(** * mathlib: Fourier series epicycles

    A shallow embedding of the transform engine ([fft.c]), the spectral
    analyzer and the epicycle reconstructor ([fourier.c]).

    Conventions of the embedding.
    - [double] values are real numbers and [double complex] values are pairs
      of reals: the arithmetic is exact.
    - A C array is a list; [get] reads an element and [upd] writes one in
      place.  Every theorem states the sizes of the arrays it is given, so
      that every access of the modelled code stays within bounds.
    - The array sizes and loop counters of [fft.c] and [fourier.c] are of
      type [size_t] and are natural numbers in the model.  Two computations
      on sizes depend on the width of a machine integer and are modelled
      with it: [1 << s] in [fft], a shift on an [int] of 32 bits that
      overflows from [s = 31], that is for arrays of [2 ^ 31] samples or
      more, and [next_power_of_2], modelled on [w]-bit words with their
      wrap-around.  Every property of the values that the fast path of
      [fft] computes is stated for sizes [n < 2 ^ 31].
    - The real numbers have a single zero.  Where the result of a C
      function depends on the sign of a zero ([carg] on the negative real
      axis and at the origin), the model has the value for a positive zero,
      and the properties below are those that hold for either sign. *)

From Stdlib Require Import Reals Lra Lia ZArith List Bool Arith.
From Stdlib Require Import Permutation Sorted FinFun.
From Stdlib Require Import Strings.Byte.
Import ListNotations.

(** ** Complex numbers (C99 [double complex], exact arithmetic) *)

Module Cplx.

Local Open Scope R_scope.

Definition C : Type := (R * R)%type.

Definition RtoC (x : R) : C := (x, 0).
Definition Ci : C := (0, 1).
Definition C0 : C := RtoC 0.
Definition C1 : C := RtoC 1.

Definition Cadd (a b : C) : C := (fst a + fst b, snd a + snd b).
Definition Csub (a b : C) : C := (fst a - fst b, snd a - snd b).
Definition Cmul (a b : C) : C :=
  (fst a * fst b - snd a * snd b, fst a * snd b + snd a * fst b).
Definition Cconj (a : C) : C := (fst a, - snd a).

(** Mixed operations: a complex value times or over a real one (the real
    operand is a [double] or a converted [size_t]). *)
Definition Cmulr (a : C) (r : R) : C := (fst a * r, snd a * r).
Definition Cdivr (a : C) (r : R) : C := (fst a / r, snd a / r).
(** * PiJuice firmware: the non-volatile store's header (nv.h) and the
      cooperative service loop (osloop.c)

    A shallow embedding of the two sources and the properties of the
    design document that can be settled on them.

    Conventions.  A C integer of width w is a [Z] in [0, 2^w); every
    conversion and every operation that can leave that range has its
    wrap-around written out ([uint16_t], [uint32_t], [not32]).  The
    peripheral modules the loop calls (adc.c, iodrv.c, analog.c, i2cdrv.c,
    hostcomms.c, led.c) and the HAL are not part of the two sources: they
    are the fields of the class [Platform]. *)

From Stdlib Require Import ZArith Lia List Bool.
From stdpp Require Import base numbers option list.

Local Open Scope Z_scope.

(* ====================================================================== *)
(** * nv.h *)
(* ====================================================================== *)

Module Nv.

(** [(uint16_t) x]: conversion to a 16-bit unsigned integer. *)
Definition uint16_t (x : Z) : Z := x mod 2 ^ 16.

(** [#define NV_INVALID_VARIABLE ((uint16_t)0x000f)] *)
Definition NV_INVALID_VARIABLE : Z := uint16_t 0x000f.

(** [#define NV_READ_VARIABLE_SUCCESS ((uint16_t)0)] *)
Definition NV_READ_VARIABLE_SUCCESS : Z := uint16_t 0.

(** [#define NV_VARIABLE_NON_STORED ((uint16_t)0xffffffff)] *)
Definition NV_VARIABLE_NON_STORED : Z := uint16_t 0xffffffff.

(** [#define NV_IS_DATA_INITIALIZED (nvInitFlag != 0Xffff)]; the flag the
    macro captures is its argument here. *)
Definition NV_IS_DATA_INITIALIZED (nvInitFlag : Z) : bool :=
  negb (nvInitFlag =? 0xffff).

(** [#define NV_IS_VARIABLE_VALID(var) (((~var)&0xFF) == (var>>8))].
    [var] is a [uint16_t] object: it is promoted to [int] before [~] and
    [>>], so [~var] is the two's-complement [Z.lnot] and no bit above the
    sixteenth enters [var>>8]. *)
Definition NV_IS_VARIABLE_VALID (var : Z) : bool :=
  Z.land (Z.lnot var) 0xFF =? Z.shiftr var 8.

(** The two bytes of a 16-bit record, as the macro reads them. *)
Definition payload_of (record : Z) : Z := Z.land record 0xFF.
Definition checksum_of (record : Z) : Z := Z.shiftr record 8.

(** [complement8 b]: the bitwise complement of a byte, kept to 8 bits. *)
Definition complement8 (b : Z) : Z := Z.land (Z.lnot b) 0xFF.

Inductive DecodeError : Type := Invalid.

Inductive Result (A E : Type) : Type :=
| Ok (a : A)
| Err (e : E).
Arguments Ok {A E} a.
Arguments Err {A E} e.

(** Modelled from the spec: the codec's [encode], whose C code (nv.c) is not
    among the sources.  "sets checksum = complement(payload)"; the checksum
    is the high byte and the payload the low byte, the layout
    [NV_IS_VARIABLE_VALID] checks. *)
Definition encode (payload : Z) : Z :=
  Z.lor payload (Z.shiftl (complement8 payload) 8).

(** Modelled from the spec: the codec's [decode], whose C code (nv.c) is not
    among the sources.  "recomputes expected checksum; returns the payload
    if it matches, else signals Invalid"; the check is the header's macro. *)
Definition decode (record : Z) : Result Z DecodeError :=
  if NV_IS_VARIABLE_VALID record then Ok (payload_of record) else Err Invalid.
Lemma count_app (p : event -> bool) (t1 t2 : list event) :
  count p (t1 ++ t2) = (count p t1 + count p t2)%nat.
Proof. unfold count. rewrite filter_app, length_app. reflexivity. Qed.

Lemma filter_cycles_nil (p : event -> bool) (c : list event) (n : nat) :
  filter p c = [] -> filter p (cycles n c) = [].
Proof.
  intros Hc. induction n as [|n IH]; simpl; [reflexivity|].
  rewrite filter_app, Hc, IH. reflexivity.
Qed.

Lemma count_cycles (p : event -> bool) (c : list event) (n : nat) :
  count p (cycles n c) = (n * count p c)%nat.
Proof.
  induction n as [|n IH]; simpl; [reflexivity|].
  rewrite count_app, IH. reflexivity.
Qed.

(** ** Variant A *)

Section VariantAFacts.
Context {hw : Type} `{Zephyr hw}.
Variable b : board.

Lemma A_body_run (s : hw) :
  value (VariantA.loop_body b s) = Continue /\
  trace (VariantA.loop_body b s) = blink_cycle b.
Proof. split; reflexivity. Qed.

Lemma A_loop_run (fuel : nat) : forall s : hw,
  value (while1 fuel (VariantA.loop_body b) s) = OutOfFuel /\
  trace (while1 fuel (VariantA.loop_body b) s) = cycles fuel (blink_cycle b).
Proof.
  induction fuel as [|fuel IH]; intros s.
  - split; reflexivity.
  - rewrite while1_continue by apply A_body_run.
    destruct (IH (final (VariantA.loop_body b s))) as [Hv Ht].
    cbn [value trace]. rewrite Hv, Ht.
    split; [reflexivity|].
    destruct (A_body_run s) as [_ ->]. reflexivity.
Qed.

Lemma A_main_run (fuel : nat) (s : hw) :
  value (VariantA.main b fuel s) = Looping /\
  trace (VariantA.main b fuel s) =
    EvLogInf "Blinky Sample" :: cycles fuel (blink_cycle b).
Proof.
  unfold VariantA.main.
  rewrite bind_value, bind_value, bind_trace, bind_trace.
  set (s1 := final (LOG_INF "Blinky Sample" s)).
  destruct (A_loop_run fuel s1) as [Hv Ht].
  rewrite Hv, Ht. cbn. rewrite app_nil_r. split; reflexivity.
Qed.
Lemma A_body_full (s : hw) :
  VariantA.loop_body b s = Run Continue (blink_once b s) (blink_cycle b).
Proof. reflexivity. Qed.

:: TRY IT ::
Nothing should appear in the answer except the lines above from the line with "Definition Cmul (a" through the line with "design document that", both included, written out exactly.

:: TASK RESPONSE ::
Definition Cmul (a b : C) : C :=
  (fst a * fst b - snd a * snd b, fst a * snd b + snd a * fst b).
Definition Cconj (a : C) : C := (fst a, - snd a).

(** Mixed operations: a complex value times or over a real one (the real
    operand is a [double] or a converted [size_t]). *)
Definition Cmulr (a : C) (r : R) : C := (fst a * r, snd a * r).
Definition Cdivr (a : C) (r : R) : C := (fst a / r, snd a / r).
(** * PiJuice firmware: the non-volatile store's header (nv.h) and the
      cooperative service loop (osloop.c)

    A shallow embedding of the two sources and the properties of the
    design document that can be settled on them.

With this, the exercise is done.